While previous studies have shown that physical activity decreases the chances of having a stroke, the new study focused on what kind of exercise might be most beneficial for women.
"This certainly speaks to walking for a certain amount of time and walking briskly as well," said Jacob Sattelmair, lead author of the study and a doctoral student at Harvard School of Public Health in Boston.
Those walking at a brisk pace should be able to talk — but not sing, he said.
The research involved about 39,000 female health workers 45 or older enrolled in the Women's Health Study. The women were periodically asked about their physical activity. During 12 years of follow-up, 579 had strokes.
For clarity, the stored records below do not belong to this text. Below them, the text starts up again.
(** The stored chain is [c] with validation result [r]; the cache is
    coherent, and the pool is consistent with the chain. *)
Record node_inv (n : CaesarNode) (c : list Block) (r : ChainValidationResult) : Prop := {
  ni_load : load (storage_ n) = Ok c;
  ni_valid : valid_chain c r;
  ni_cache : chain_cache_valid_ n = true -> chain_cache_ n = c;
  ni_pool : pool_inv (utxo r) (mempool_ n);
  ni_pool_ok : map_Forall (fun _ tx => tx_full_ok tx) (transactions_ (mempool_ n))
}.

Lemma node_inv_stored n c r : node_inv n c r -> stored n c r.
Proof. intros []. by split. Qed.
Lemma loaded_size n c r : node_inv n c r -> sizeZ c <= UINT64_MAX.
Proof. intros H. by eapply stored_size, node_inv_stored. Qed.
Lemma rebuild_loaded n c r : node_inv n c r -> rebuild_utxo_set c = Ok (utxo r).
Proof. intros H. by eapply stored_rebuild, node_inv_stored. Qed.

Lemma load_chain_eq n c r : node_inv n c r -> load_chain n = (Ok c, n, []).
Proof. intros H. unfold load_chain, reading. by rewrite (ni_load _ _ _ H). Qed.

Lemma empty_pool_any u u' mp : pool_inv u mp -> transactions_ mp = ∅ -> pool_inv u' mp.
Proof.
  intros H E. assert (mp = new_mempool) as ->; [|apply pool_inv_empty].
  pose proof (pi_reserved _ _ H) as H1. pose proof (pi_bytes _ _ H) as H2.
  rewrite E, map_to_list_empty in H1, H2. destruct mp. simpl in *. by subst.
Qed.

(** A storage failure leaves the invariant. *)
Lemma node_inv_storage n c r d :
  node_inv n c r -> load d = load (storage_ n) -> node_inv (set_storage d n) c r.
Proof. intros [H1 H2 H3 H4 H5] E. split; simpl; try done. by rewrite E. Qed.

Lemma node_inv_cache n c r : node_inv n c r -> node_inv (set_cache (chain_cache_ n) false n) c r.
Proof. intros [H1 H2 H3 H4 H5]. by split. Qed.

(** *** Reads and the cache *)

Lemma get_chain_spec n c r :
  node_inv n c r -> exists n', get_chain n = (Ok c, n', []) /\ node_inv n' c r /\
    chain_cache_valid_ n' = true.
Proof.
  intros H. unfold get_chain. destruct (chain_cache_valid_ n) eqn:E.
  - exists n. by rewrite (ni_cache _ _ _ H E).
  - exists (set_cache c true n). split; [|split; [|done]].
    + unfold mbind, op_bind. by rewrite (load_chain_eq n c r H).
    + destruct H. by split.
Qed.

(** *** Replacement *)

Lemma revalidate_loaded n c r c' r' :
  node_inv n c r -> valid_chain c' r' ->
  map_Forall (fun _ tx => readmissible (utxo r') (dom (transactions_ (mempool_ n))) tx)
    (transactions_ (mempool_ n)) ->
  exists mp', revalidate_mempool_after_reorg (mempool_ n) c' = Ok mp' /\
    pool_inv (utxo r') mp' /\ transactions_ mp' ⊆ transactions_ (mempool_ n).
Proof.
  intros Hinv Hv' Hre. destruct (decide (transactions_ (mempool_ n) = ∅)) as [E|Hne].
  - exists (mempool_ n). split_and!; [|by eapply empty_pool_any; [apply Hinv|]|done].
    unfold revalidate_mempool_after_reorg, mempool_size. by rewrite E, map_size_empty.
  - apply revalidate_spec; [done|done| |].
    + intros id tx Hid. pose proof (con_entries _ _ (pi_connectable _ _ (ni_pool _ _ _ Hinv))) as He.
      rewrite Forall_forall in He. apply (He (id, tx)). by apply elem_of_map_to_list.
    + intros id tx Hid. split; [by apply (ni_pool_ok _ _ _ Hinv id)|by apply (Hre id)].
Qed.

Lemma replace_chain_spec f n c r candidate res n' ev :
  node_inv n c r -> readable_chain candidate -> fsync_dir_fails f = false ->
  (forall r', valid_chain candidate r' ->
     map_Forall (fun _ tx => readmissible (utxo r') (dom (transactions_ (mempool_ n))) tx)
       (transactions_ (mempool_ n))) ->
  replace_chain f candidate n = (res, n', ev) ->
  (res <> Ok true /\ node_inv n' c r) \/
  (res = Ok true /\ work c < work candidate /\ exists r', node_inv n' candidate r').
Proof.
  intros Hinv Hst Hf Hre H. pose proof (node_inv_stored n c r Hinv) as Hs.
  destruct (replace_chain_outcome f n c r candidate res n' ev Hs Hst H) as [Ho _].
  destruct Ho as [res d Hne Hl|res d r' Hne Hf' Hl Hv Hw|d r' mp Hl Hv Hw Hm|d r' e Hl Hv Hw Hm].
  - left. split; [done|]. apply node_inv_storage; [done|]. by rewrite Hl, (ni_load _ _ _ Hinv).
  - congruence.
  - right. split; [done|]. split; [done|]. exists r'.
    destruct (revalidate_loaded n c r candidate r' Hinv Hv (Hre r' Hv)) as (mp' & E & Hmp & Hsub).
    rewrite E in Hm. injection Hm as <-.
    split; simpl; try done. intros id tx Hid. apply (ni_pool_ok _ _ _ Hinv id). by eapply lookup_weaken.
  - destruct (revalidate_loaded n c r candidate r' Hinv Hv (Hre r' Hv)) as (mp' & E & _). congruence.
Qed.
End NodeInvariant.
Besides walking, the study looked at vigorous activities like running, swimming and biking, but researchers didn't find a link between those vigorous activities and a reduced stroke risk. The researcher said there may not have been enough women in that group to show a difference. It's also possible, they said, that moderate activity is better at lowering blood pressure, a strong risk factor for stroke.
The researchers took into account age, aspirin use, smoking and other things that could influence stroke risk.
"I think what's encouraging is that moderate activities are powerfully effective in reducing the risks of stroke," said Dr. Anand Rohatgi, a cardiologist at the University of Texas Southwestern Medical Center in Dallas.
In addition to high blood pressure, risk factors for stroke include heart disease, Type 2 diabetes and obesity.
"The things that directly correlate with stroke are improved with physical activity," Rohatgi said. "They all line up."
Dr. Tracy Stevens, director of Saint Luke's Muriel I. Kauffman Women's Heart Center in Kansas City, Mo., said people can see the benefits of exercise by taking their blood pressure after exercising to see how much lower it is.
"It takes hard work," she said, adding, "It doesn't have to be anything fancy."
The American Heart Association recommends that adults do 2½ hours a week of moderate-intensity or 75 minutes a week of vigorous aerobic activity or a combination.